Il est intéressant de noter les absents, les absences, les non-dits, les demi-vérités, voire les mensonges. Pour l’histoire officielle, il faut des vérités simples : les Nazis sont les méchants, les Alsaciens sont les victimes innocentes, et  c’est le régime de Vichy qui a abandonné l’Alsace. Des 130.000 Malgré-nous, 42.000 sont morts ou disparus essentiellement sur le front de l’Est et dans les camps soviétiques comme prisonniers allemands. Rien n’a été dit sur la responsabilité du gouvernement français et de ses communistes de l’après guerre concernant le maintien des prisonniers alsaciens pendant de longs mois voire des années en URSS, parce qu’il ne fallait pas froisser les camarades. Le dernier est revenu de Russie en 1955 ! Ils avaient vingt ans, presque encore des enfants, quand la folie de l’Histoire les a entrainés dans la tourmente. Dans les plaines de l’Ukraine, on les a aussi fait participer, parfois comme bourreaux, à des crimes contre l’humanité ineffaçables dans leur âme. L’histoire rapportée par les discours officiels ne retient pas les destins individuels souvent tragiques de ceux qui sont revenus pesant 35 kilos, trainant des traumatismes physiques et psychiques le restant de leur vie. Les drames individuels et familiaux de la folie, du désespoir, de la peur, des suicides, de la brutalisation, de l’ensauvagement des rapports humains, des violences ou de l’alcoolisme qui se sont perpétués pendant des décennies ne sont simplement pas attribuables à cette histoire. La science reconnaît aujourd’hui pour les souris de laboratoire que le stress social peut retentir sur le comportement des descendants sous forme d’anxiété accrue, de « timidité sociale », de repli sur soi. Nous pourrions nous interroger, si par hasard les stress de ces histoires ne se seraient pas transmis de manière épigénétique ou culturelle sur les enfants et les petits-enfants. Nombreux sont toutefois les rescapés qui ont pu réaliser leurs psychothérapies à travers les cérémonies de commémoration, de remises de médailles, en se laissant convaincre par le narratif officiel que leur drame personnel était héroïque. D’autres sont restés dans le mutisme face à leur mémoire loin des cérémonies, mutisme malheureusement souvent aussi vis-à-vis de leurs familles incompréhensives.

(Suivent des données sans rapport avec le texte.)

Lemma kl_divergence_spec (batch n_actions : nat)
    (old_probs new_probs : list (list Q)) :
  Numpy.has_shape batch n_actions old_probs →
  Numpy.has_shape batch n_actions new_probs →
  kl_divergence old_probs new_probs
  = spec_kl batch n_actions old_probs new_probs.
Proof.
  intros [Hold Holds] [Hnew Hnews].
  unfold kl_divergence, np_mean, spec_kl, mean_over_batch.
  assert (length
            (np_sum <$>
               zip_with
                 (zip_with
                    (λ p q, p * (np_log (p + 1e-10) - np_log (q + 1e-10)))%Q)
                 old_probs new_probs) = batch) as Hlen.
  { rewrite length_fmap, length_zip_with. lia. }
  rewrite Hlen. f_equal. rewrite <- Hlen.
  apply np_sum_indexed. intros b x. rewrite list_lookup_fmap.
  intros Hx. apply fmap_Some in Hx as (row & Hrow & ->).
  apply lookup_zip_with_Some in Hrow as (r & r' & -> & Hr & Hr').
  assert (length r = n_actions) as Hlr
    by (rewrite Forall_forall in Holds; eapply Holds, list_elem_of_lookup_2, Hr).
  assert (length r' = n_actions) as Hlr'
    by (rewrite Forall_forall in Hnews;
        eapply Hnews, list_elem_of_lookup_2, Hr').
  unfold sum_over_actions. symmetry.
  replace n_actions
    with (length
            (zip_with
               (λ p q, p * (np_log (p + 1e-10) - np_log (q + 1e-10)))%Q r r'))
    by (rewrite length_zip_with; lia).
  apply np_sum_indexed. intros a y Hy.
  apply lookup_zip_with_Some in Hy as (p & q & -> & Hp & Hq).
  unfold prob_at, Numpy.entry. simpl. rewrite Hr, Hr'. simpl.
  by rewrite Hp, Hq.
Qed.

Lemma mini_batch_length self :
  sample_sized → batch_size (conf self) ≤ length (data_buffer self) →
  length (state_batch_of self) = batch_size (conf self).
Proof.
  intros Hsample Hlen. unfold state_batch_of, mini_batch_of.
  rewrite length_fmap. by apply Hsample.
Qed.

Lemma kl_after_spec self (n_actions : nat) i :
  batch_size (conf self) ≤ length (data_buffer self) →
  sample_sized → policy_shaped n_actions →
  kl_after self i
  = spec_kl (batch_size (conf self)) n_actions
      (policy_value (policy_value_net self) (state_batch_of self)).1
      (policy_value (net_after self i) (state_batch_of self)).1.
Proof.
  intros Hlen Hsample Hshape. unfold kl_after, old_probs_of.
  rewrite <- (mini_batch_length self Hsample Hlen).
  apply kl_divergence_spec; apply Hshape.
Qed.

Le sort des Malgré-nous alsaciens n’est certainement pas unique dans la seconde guerre mondiale. Presque tous les soldats du monde sont obligés de se battre pour des causes qui ne sont pas vraiment les leurs en définitive. La logique de guerre traite les humains à la louche comme des pions, qu’ils soient soldats, prisonniers ou civils. Certains en sortent plus humains d’autres plus déshumanisés.

Les commémorations cocardières, – les Allemands n’étaient pas présent ce 25 août 2012 -, avec leur dits et non-dits, ont probablement un peu contribué à éviter la guerre à notre génération. Les commémorations de la boucherie de 1914-18 n’ont toutefois pas empêché celle de 1939-45.

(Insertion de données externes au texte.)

(** X15: the health-check interval is inert. Whatever value the monitor
    holds for it, the monitor does exactly the same on every stream, in
    every world and from every state. *)
Theorem health_check_interval_unused (interval : Z) (stream : list stream_item)
    (st : State) :
  monitor_events w (with_health_check_interval interval self) stream st
  = monitor_events w self stream st.
Proof.
  assert (∀ s, monitor_loop w (with_health_check_interval interval self) stream s
               = monitor_loop w self stream s) as Hloop.
  { induction stream as [|item stream IH]; intros s; [done|].
    destruct item as [event|r]; [|done].
    cbn [monitor_loop]. unfold bind. rewrite handle_event_interval.
    destruct (handle_event w self event s) as [[[]|r] s1]; [apply IH|done]. }
  unfold monitor_events.
  cbn [with_health_check_interval monitored_containers notification_level].
  apply bind_ext. intros _ s1. apply bind_ext. intros _ s2.
  by rewrite Hloop.
Qed.

(** *** Text, and the edges of the attempt budget *)

Lemma string_app_empty_r (s : string) : s ++ "" = s.
Proof.
  induction s as [|c s IH]; [done|].
  change (String c (s ++ "") = String c s). by f_equal.
Qed.

(** X16: the text of a notification. For each of the five actions the
    title and the description are the template's fixed text around the
    container name, which is inserted as it is, braces included. *)
Theorem notification_text (name : string) :
  let text (cfg : EventConfig) :=
    (format_name (title cfg) name, format_name (description cfg) name) in
  text <$> event_configs !! "start" =
    Some ("🟢 Container Started: " ++ name,
          "Container " ++ name ++ " has started successfully.") ∧
  text <$> event_configs !! "die" =
    Some ("🔴 Container Stopped: " ++ name, "Container " ++ name ++ " has stopped.") ∧
  text <$> event_configs !! "pause" =
    Some ("⏸️ Container Paused: " ++ name, "Container " ++ name ++ " has been paused.") ∧
  text <$> event_configs !! "unpause" =
    Some ("▶️ Container Unpaused: " ++ name,
          "Container " ++ name ++ " has been unpaused.") ∧
  text <$> event_configs !! "health_status" =
    Some ("🏥 Health Status: " ++ name,
          "Health status changed for container " ++ name ++ ".").
Proof.
  intros text. subst text.
  assert (event_configs !! "start" =
          Some {| title := "🟢 Container Started: {name}";
                  description := "Container {name} has started successfully.";
                  color := 0x00FF00 |}) as -> by reflexivity.
  assert (event_configs !! "die" =
          Some {| title := "🔴 Container Stopped: {name}";
                  description := "Container {name} has stopped.";
                  color := 0xFF0000 |}) as -> by reflexivity.
  assert (event_configs !! "pause" =
          Some {| title := "⏸️ Container Paused: {name}";
                  description := "Container {name} has been paused.";
                  color := 0xFFA500 |}) as -> by reflexivity.
  assert (event_configs !! "unpause" =
          Some {| title := "▶️ Container Unpaused: {name}";
                  description := "Container {name} has been unpaused.";
                  color := 0x00FF00 |}) as -> by reflexivity.
  assert (event_configs !! "health_status" =
          Some {| title := "🏥 Health Status: {name}";
                  description := "Health status changed for container {name}.";
                  color := 0x0000FF |}) as -> by reflexivity.
  cbn [fmap option_fmap option_map title description].
  cbn [format_name]. rewrite !string_app_empty_r. repeat split; reflexivity.
Qed.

Selon Churchill, De Gaulle a eu le mérite de refonder la cohésion nationale française en convaincant tous les acteurs du drame d’avoir été des résistants.

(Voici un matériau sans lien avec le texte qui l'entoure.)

Lemma pvc_rule_matches_substrings_witness :
  let rt := risk_examples.rt in
  engine.kind risk_examples.annotated_claim = "PersistentVolumeClaim"
  /\ In risk_examples.label_change (engine.changes risk_examples.annotated_claim)
  /\ In risk_examples.class_change (engine.changes risk_examples.annotated_claim)
  /\ In (risk.pvc_storage_annotation risk_examples.label_change)
        (risk.check_pvc_changes risk_examples.annotated_claim)
  /\ ~ In (risk.pvc_class_annotation risk_examples.label_change)
          (risk.check_pvc_changes risk_examples.annotated_claim)
  /\ In (risk.pvc_class_annotation risk_examples.class_change)
        (risk.check_pvc_changes risk_examples.annotated_claim)
  /\ risk.check_pvc_changes risk_examples.annotated_claim =
     [ risk.mkAnnotation risk.WARNING "pvc_storage_change"
         "PVC storage request changed from gold to silver"
         "metadata.labels.requests-storage-tier";
       risk.mkAnnotation risk.DANGER "pvc_storage_class_change"
         "PVC storageClassName changed from fast to slow"
         "spec.storageClassName" ].
Proof.
  cbv zeta.
  assert (H1 : In risk_examples.label_change
                  (engine.changes risk_examples.annotated_claim))
    by (simpl; auto).
  assert (H2 : In risk_examples.class_change
                  (engine.changes risk_examples.annotated_claim))
    by (simpl; auto).
  pose proof (@pvc_rule_matches_substrings risk_examples.rt
                risk_examples.annotated_claim risk_examples.label_change
                eq_refl H1) as L.
  pose proof (@pvc_rule_matches_substrings risk_examples.rt
                risk_examples.annotated_claim risk_examples.class_change
                eq_refl H2) as C.
  split; [reflexivity|]. split; [exact H1|]. split; [exact H2|].
  split.
  { apply (proj2 (proj1 L)). split.
    - exists "metadata.labels.requests-", "-tier". reflexivity.
    - exists "metadata.labels.", "-storage-tier". reflexivity. }
  split.
  { intros H. apply (proj1 (proj1 (proj2 L))) in H. discriminate. }
  split.
  { apply (proj2 (proj1 (proj2 C))). reflexivity. }
  reflexivity.
Defined.

Lemma immutable_rule_matches_raw_prefix_witness :
  let rt := risk_examples.rt in
  In "spec.clusterIP"
     (risk.immutable_paths_of
        (lower (engine.kind risk_examples.dual_stack_service)))
  /\ In risk_examples.cluster_ips_change
        (engine.changes risk_examples.dual_stack_service)
  /\ engine.path risk_examples.cluster_ips_change = "spec.clusterIP" ++ "s"
  /\ In (risk.mkAnnotation risk.DANGER "immutable_field"
           "Immutable field 'spec.clusterIPs' changed on Service/web"
           "spec.clusterIPs")
        (risk.check_immutable_fields risk_examples.dual_stack_service).
Proof.
  cbv zeta.
  assert (H1 : In "spec.clusterIP"
                  (risk.immutable_paths_of
                     (lower (engine.kind risk_examples.dual_stack_service))))
    by (simpl; auto).
  assert (H2 : In risk_examples.cluster_ips_change
                  (engine.changes risk_examples.dual_stack_service))
    by (simpl; auto).
  split; [exact H1|]. split; [exact H2|]. split; [reflexivity|].
  exact (immutable_rule_matches_raw_prefix
           risk_examples.dual_stack_service risk_examples.cluster_ips_change
           "spec.clusterIP" "s" H1 H2 eq_refl).
Defined.

Lemma pair_resources_meets_spec_witness :
  let old := [risk_examples.kept; risk_examples.gone;
              risk_examples.kept_edited] in
  let new := [risk_examples.fresh; risk_examples.kept] in
  In "v1/ConfigMap/default/legacy" (map manifest.key old)
  /\ ~ In "v1/ConfigMap/default/legacy" (map manifest.key new)
  /\ (exists o,
         last_with_key "v1/ConfigMap/default/legacy" old = Some o
         /\ manifest.key o = "v1/ConfigMap/default/legacy"
         /\ In (manifest.mkPair (Some o) None manifest.removed)
               (manifest.pair_resources old new))
  /\ manifest.pair_resources old new =
     [ manifest.mkPair (Some risk_examples.kept_edited)
                       (Some risk_examples.kept) manifest.changed;
       manifest.mkPair (Some risk_examples.gone) None manifest.removed;
       manifest.mkPair None (Some risk_examples.fresh) manifest.added ].
Proof.
  cbv zeta.
  assert (Ho : In "v1/ConfigMap/default/legacy"
                  (map manifest.key [risk_examples.kept; risk_examples.gone;
                                     risk_examples.kept_edited]))
    by (vm_compute; auto).
  assert (Hn : ~ In "v1/ConfigMap/default/legacy"
                    (map manifest.key [risk_examples.fresh;
                                       risk_examples.kept])).
  { vm_compute. intros [H|[H|[]]]; discriminate. }
  split; [exact Ho|]. split; [exact Hn|].
  split; [|vm_compute; reflexivity].
  exact (proj1 (proj2 (proj2 (proj2
           (pair_resources_meets_spec
              [risk_examples.kept; risk_examples.gone;
               risk_examples.kept_edited]
              [risk_examples.fresh; risk_examples.kept]))))
           "v1/ConfigMap/default/legacy" Ho Hn).
Defined.

Lemma removed_resource_is_flagged_witness :
  let rt := risk_examples.rt in
  let old := [risk_examples.gone; risk_examples.kept] in
  let new := [risk_examples.kept; risk_examples.fresh] in
  In "v1/ConfigMap/default/legacy" (map manifest.key old)
  /\ ~ In "v1/ConfigMap/default/legacy" (map manifest.key new)
  /\ (exists p c,
         In p (manifest.pair_resources old new)
         /\ engine.compute_diff p false None = Ok (Some c)
         /\ engine.resource_key c = "v1/ConfigMap/default/legacy"
         /\ engine.status c = manifest.removed
         /\ engine.changes c = []
         /\ (forall crs,
                engine.diff_all (manifest.pair_resources old new) false None
                = Ok crs -> In c crs)
         /\ risk.assess_risk [c] =
            [ (c, [ risk.mkAnnotation risk.WARNING "resource_deleted"
                      (engine.kind c ++ "/" ++ engine.name c
                         ++ " will be removed")
                      EmptyString ]) ])
  /\ cli.analyse old new false [] =
     Ok (cli.mkAnalysis
           [ (risk_examples.gone_record,
              [ risk.mkAnnotation risk.WARNING "resource_deleted"
                  "ConfigMap/legacy will be removed" EmptyString ]);
             (engine.mkChangeRecord "v1/Secret/default/token" "Secret"
                "token" "default" manifest.added [],
              []) ]
           1).
Proof.
  cbv zeta.
  assert (Ho : In "v1/ConfigMap/default/legacy"
                  (map manifest.key [risk_examples.gone;
                                     risk_examples.kept]))
    by (vm_compute; auto).
  assert (Hn : ~ In "v1/ConfigMap/default/legacy"
                    (map manifest.key [risk_examples.kept;
                                       risk_examples.fresh])).
  { vm_compute. intros [H|[H|[]]]; discriminate. }
  split; [exact Ho|]. split; [exact Hn|].
  split; [|vm_compute; reflexivity].
  exact (proj1 (@removed_resource_is_flagged risk_examples.rt)
           [risk_examples.gone; risk_examples.kept]
           [risk_examples.kept; risk_examples.fresh]
           "v1/ConfigMap/default/legacy" false None Ho Hn).
Defined.

(** ** Path conversion *)


Lemma all_chars_app (p : ascii -> bool) (s t : string) :
  all_chars p (s ++ t) = all_chars p s && all_chars p t.
Proof.
  induction s as [|c s IH]; [reflexivity|].
  simpl. rewrite IH. now rewrite andb_assoc.
Qed.

Lemma uint_digits (d : Decimal.uint) :
  all_chars is_digit (NilEmpty.string_of_uint d) = true.
Proof. induction d; simpl; auto. Qed.

Lemma digits_of_digits (n : Z) : all_chars is_digit (reference.digits_of n) = true.
Proof.
  unfold reference.digits_of, NilZero.string_of_uint.
  destruct (N.to_uint (Z.to_N n)); try reflexivity; apply uint_digits.
Qed.

Lemma digits_no_bracket (s : string) :
  all_chars is_digit s = true -> has_char "]"%char s = false.
Proof.
  induction s as [|c s IH]; [reflexivity|].
  cbn [all_chars has_char]. intros H.
  apply andb_true_iff in H. destruct H as [Hc Hs].
  rewrite (IH Hs), orb_false_r.
  destruct (Ascii.eqb_spec "]"%char c) as [<-|]; [discriminate|reflexivity].
Qed.

Lemma digits_no_quote (s : string) :
  all_chars is_digit s = true -> engine.starts_with_quote s = false.
Proof.
  destruct s as [|c s]; [reflexivity|].
  cbn [all_chars engine.starts_with_quote]. intros H.
  apply andb_true_iff in H. destruct H as [Hc _].
  unfold engine.is_quote.
  destruct (Ascii.eqb_spec c engine.quote) as [->|]; [discriminate|].
  destruct (Ascii.eqb_spec c engine.dquote) as [->|]; [discriminate|].
  reflexivity.
Qed.

Lemma append_assoc (a b c : string) : (a ++ b) ++ c = a ++ b ++ c.
Proof. induction a as [|x a IH]; simpl; [reflexivity|now rewrite IH]. Qed.

Lemma append_nil_r (a : string) : a ++ EmptyString = a.
Proof. induction a as [|x a IH]; simpl; [reflexivity|now rewrite IH]. Qed.

Lemma has_char_app (c : ascii) (s t : string) :
  has_char c (s ++ t) = has_char c s || has_char c t.
Proof.
  induction s as [|d s IH]; [reflexivity|].
  simpl. rewrite IH. now rewrite orb_assoc.
Qed.

(** Inside a bracket the scanner collects everything up to the first
    closing bracket. *)
Lemma scan_path_inside (inner rest result acc : string) :
  has_char "]"%char inner = false ->
  engine.scan_path result (Some acc) (inner ++ String "]"%char rest) =
  engine.scan_path (engine.add_segment result (acc ++ inner)) None rest.
Proof.
  revert acc. induction inner as [|c inner IH]; intros acc H.
  - simpl. now rewrite append_nil_r.
  - cbn [has_char] in H. apply orb_false_iff in H. destruct H as [Hc Hin].
    cbn [append engine.scan_path].
    rewrite (Ascii.eqb_sym c "]"%char), Hc.
    rewrite (IH _ Hin), append_assoc. reflexivity.
Qed.

Lemma scan_path_segment (inner rest result : string) :
  has_char "]"%char inner = false ->
  engine.scan_path result None (String "["%char (inner ++ String "]"%char rest)) =
  engine.scan_path (engine.add_segment result inner) None rest.
Proof.
  intros H. cbn [engine.scan_path Ascii.eqb Bool.eqb].
  now rewrite (scan_path_inside inner rest result EmptyString H).
Qed.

Nous, Européens nés après la guerre, devons de n’être devenus ni communistes ni nazis avant tout aux dizaines de millions de morts russes, allemands et des autres pays de la seconde guerre mondiale. Notre relatif bien-être d’aujourd’hui plonge ses racines dans l’horreur mystique et mystifiée de l’Histoire. Notre devoir est d’essayer d’arrêter la malédiction.